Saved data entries
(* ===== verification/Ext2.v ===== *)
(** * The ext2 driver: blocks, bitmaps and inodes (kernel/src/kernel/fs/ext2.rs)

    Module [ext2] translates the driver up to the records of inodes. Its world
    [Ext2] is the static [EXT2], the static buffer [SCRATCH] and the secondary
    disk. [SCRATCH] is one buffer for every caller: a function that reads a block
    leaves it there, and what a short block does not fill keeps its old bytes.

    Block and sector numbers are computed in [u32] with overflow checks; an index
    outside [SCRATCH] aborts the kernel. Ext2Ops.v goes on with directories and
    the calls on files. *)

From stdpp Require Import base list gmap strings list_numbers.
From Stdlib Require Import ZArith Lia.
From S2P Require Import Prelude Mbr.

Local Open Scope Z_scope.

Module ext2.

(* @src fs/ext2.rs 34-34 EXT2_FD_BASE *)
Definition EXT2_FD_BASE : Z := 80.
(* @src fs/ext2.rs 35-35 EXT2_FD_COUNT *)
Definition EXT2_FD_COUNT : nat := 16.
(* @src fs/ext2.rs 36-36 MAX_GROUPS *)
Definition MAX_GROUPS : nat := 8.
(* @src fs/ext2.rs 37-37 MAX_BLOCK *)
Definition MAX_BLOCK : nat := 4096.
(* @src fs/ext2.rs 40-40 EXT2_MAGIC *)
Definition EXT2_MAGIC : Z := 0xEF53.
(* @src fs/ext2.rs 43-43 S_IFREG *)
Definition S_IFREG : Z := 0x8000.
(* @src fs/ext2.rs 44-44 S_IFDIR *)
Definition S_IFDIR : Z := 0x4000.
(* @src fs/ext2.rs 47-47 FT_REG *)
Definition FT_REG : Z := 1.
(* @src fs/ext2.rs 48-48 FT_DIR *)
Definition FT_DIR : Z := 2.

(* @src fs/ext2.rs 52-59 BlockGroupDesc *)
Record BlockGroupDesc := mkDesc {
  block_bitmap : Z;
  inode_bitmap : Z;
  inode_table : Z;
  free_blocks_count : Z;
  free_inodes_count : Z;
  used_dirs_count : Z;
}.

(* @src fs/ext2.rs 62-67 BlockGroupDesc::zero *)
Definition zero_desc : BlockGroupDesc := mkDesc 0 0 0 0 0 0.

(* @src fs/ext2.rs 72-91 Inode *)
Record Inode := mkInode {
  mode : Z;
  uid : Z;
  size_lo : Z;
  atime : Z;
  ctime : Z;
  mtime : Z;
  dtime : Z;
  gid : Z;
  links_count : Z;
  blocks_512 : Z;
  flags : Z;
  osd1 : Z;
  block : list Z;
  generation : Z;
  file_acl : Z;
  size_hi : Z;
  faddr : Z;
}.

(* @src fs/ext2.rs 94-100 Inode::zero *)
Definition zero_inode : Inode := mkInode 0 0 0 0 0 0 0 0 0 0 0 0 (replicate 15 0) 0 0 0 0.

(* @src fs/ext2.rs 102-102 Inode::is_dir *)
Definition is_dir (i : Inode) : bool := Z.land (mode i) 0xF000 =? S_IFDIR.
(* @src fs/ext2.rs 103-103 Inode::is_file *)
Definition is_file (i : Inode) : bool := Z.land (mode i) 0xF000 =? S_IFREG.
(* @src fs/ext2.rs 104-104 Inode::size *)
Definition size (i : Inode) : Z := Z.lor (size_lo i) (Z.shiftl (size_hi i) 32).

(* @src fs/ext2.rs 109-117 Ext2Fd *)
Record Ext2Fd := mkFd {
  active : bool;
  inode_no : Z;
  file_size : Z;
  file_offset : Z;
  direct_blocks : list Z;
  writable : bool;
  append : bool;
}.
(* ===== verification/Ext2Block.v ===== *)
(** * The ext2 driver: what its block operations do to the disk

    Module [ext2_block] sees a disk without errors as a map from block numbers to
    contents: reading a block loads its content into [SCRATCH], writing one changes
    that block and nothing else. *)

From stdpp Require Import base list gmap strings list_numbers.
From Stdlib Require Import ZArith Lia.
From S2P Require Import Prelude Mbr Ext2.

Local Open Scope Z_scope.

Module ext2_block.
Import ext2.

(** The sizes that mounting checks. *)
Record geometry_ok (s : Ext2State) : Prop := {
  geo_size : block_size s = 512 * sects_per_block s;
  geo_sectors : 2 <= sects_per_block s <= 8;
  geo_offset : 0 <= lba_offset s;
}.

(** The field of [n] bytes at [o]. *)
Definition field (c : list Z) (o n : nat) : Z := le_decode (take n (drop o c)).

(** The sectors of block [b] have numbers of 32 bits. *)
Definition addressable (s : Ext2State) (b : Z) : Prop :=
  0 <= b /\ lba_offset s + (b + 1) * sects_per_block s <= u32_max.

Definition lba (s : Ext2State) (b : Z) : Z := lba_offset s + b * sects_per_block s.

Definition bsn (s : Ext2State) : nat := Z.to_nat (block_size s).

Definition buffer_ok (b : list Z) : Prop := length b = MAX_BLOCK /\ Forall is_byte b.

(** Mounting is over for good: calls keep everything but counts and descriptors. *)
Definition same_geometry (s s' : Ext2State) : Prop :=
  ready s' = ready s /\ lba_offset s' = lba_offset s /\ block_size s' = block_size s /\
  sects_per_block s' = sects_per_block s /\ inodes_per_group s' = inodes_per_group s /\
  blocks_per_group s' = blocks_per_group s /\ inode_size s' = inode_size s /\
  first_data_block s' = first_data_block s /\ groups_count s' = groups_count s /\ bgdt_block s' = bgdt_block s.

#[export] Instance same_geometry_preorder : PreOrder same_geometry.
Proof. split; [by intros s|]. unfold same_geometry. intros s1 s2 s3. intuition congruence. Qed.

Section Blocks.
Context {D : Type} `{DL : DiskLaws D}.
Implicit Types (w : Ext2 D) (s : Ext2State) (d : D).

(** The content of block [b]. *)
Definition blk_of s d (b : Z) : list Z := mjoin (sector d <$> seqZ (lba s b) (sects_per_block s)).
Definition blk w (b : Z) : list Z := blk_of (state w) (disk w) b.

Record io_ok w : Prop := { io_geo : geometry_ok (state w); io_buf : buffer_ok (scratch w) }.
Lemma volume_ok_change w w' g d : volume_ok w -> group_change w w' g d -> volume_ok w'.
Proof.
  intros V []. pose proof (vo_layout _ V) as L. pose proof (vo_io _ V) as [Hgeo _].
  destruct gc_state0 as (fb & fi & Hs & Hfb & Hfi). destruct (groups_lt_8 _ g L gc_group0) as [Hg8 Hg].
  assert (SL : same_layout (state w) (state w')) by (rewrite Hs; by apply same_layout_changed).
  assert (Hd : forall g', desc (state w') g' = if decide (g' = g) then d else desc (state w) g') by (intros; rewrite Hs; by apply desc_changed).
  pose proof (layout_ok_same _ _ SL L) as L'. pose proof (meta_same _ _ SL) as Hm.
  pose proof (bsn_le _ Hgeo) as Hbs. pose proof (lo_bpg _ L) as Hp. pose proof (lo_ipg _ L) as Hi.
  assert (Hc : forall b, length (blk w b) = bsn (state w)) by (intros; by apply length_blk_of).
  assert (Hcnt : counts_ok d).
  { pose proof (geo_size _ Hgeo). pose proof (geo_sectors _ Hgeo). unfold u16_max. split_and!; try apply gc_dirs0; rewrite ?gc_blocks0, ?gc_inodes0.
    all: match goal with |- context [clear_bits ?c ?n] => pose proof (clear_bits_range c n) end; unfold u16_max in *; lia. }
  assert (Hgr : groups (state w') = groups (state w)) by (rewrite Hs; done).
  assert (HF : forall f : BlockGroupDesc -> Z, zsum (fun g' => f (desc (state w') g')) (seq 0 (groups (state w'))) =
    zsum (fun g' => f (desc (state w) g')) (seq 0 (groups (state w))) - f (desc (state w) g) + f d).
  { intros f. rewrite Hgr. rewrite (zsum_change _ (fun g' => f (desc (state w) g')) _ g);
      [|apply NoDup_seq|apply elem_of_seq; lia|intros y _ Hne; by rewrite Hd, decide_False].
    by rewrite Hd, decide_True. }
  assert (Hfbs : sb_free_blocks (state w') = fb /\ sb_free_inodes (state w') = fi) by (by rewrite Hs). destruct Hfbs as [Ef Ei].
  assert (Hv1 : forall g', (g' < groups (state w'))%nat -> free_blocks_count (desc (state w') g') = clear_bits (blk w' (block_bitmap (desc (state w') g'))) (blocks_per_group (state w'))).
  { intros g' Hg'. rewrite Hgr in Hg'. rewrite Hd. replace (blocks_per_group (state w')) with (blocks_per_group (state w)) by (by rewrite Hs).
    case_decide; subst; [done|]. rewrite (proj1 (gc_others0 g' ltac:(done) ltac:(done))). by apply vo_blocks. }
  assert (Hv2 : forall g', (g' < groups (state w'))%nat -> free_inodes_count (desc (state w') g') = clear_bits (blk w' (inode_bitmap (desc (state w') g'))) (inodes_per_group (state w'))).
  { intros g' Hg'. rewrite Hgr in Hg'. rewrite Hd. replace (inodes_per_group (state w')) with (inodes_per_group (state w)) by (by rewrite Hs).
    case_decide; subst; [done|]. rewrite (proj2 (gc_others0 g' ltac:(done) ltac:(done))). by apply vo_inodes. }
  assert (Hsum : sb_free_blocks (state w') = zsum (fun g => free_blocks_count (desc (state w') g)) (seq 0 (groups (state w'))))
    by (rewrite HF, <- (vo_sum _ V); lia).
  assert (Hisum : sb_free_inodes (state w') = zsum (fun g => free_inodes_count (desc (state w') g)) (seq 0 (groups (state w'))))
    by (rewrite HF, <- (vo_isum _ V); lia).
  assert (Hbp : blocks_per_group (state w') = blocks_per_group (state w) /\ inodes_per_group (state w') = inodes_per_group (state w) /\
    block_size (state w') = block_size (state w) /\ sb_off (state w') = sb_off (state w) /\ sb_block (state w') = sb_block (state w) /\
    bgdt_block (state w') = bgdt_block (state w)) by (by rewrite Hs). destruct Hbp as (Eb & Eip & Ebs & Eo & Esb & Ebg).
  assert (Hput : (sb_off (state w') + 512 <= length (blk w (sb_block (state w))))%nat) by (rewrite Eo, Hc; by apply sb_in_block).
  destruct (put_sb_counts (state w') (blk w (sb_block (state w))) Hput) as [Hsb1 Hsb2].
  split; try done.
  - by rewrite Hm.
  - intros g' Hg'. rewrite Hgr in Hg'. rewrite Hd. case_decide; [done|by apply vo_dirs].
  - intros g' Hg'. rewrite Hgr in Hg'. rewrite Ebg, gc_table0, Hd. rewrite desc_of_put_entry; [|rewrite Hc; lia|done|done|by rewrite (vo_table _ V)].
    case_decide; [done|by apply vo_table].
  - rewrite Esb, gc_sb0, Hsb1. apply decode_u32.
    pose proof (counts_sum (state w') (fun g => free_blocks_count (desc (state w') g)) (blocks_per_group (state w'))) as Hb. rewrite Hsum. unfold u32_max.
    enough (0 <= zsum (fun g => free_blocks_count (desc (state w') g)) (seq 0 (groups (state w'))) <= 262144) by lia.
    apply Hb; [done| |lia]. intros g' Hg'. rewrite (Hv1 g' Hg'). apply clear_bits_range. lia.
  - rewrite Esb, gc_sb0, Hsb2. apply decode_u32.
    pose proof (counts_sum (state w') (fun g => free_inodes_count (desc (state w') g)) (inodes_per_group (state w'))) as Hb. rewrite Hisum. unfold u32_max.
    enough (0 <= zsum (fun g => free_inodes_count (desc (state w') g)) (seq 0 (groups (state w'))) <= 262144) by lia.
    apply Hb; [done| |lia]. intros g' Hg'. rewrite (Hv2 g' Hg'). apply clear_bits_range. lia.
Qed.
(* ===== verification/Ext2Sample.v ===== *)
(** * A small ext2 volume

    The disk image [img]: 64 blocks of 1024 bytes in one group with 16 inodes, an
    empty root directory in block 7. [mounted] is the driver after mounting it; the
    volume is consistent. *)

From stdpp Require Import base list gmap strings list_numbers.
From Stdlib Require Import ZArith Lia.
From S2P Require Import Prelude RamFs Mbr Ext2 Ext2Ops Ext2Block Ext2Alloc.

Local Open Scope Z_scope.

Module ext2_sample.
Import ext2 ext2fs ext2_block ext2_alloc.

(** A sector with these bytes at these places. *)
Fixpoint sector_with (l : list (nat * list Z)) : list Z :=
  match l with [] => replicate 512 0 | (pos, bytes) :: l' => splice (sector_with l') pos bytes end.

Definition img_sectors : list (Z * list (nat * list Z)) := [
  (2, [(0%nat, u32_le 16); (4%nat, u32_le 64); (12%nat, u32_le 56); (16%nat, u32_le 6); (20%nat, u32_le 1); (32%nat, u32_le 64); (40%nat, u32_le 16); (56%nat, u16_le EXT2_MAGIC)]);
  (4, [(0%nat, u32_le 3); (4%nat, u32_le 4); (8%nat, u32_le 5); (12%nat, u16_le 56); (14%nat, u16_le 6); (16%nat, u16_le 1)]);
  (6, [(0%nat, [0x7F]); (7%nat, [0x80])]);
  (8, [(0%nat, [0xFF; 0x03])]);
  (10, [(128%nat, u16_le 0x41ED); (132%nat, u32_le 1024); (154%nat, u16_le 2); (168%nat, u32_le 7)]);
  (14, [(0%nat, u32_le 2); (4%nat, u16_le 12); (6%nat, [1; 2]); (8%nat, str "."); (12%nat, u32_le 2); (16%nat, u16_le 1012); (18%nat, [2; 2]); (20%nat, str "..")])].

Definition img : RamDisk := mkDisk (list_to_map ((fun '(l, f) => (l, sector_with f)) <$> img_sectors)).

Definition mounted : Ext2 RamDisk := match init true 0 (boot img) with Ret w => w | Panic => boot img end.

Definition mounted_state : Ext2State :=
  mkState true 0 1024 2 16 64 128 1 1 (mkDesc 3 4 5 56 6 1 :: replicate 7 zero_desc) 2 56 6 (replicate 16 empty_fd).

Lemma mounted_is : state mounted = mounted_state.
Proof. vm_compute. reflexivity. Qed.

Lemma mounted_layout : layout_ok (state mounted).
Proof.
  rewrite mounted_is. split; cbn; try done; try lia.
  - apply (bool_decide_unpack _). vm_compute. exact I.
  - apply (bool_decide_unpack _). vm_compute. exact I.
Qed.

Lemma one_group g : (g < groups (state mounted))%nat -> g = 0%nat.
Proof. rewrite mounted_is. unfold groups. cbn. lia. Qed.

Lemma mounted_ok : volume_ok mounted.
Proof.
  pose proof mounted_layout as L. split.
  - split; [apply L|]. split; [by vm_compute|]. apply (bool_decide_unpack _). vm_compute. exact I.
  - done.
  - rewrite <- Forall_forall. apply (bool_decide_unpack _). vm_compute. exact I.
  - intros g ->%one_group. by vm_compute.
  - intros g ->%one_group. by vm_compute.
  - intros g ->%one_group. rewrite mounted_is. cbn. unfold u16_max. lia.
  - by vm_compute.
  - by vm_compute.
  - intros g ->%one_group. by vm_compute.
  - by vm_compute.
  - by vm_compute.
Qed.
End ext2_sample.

◆ What is needed
Among the lines of the data, which ones contain the word "field"? Show them.

◆ Task solution
(** The field of [n] bytes at [o]. *)
Definition field (c : list Z) (o n : nat) : Z := le_decode (take n (drop o c)).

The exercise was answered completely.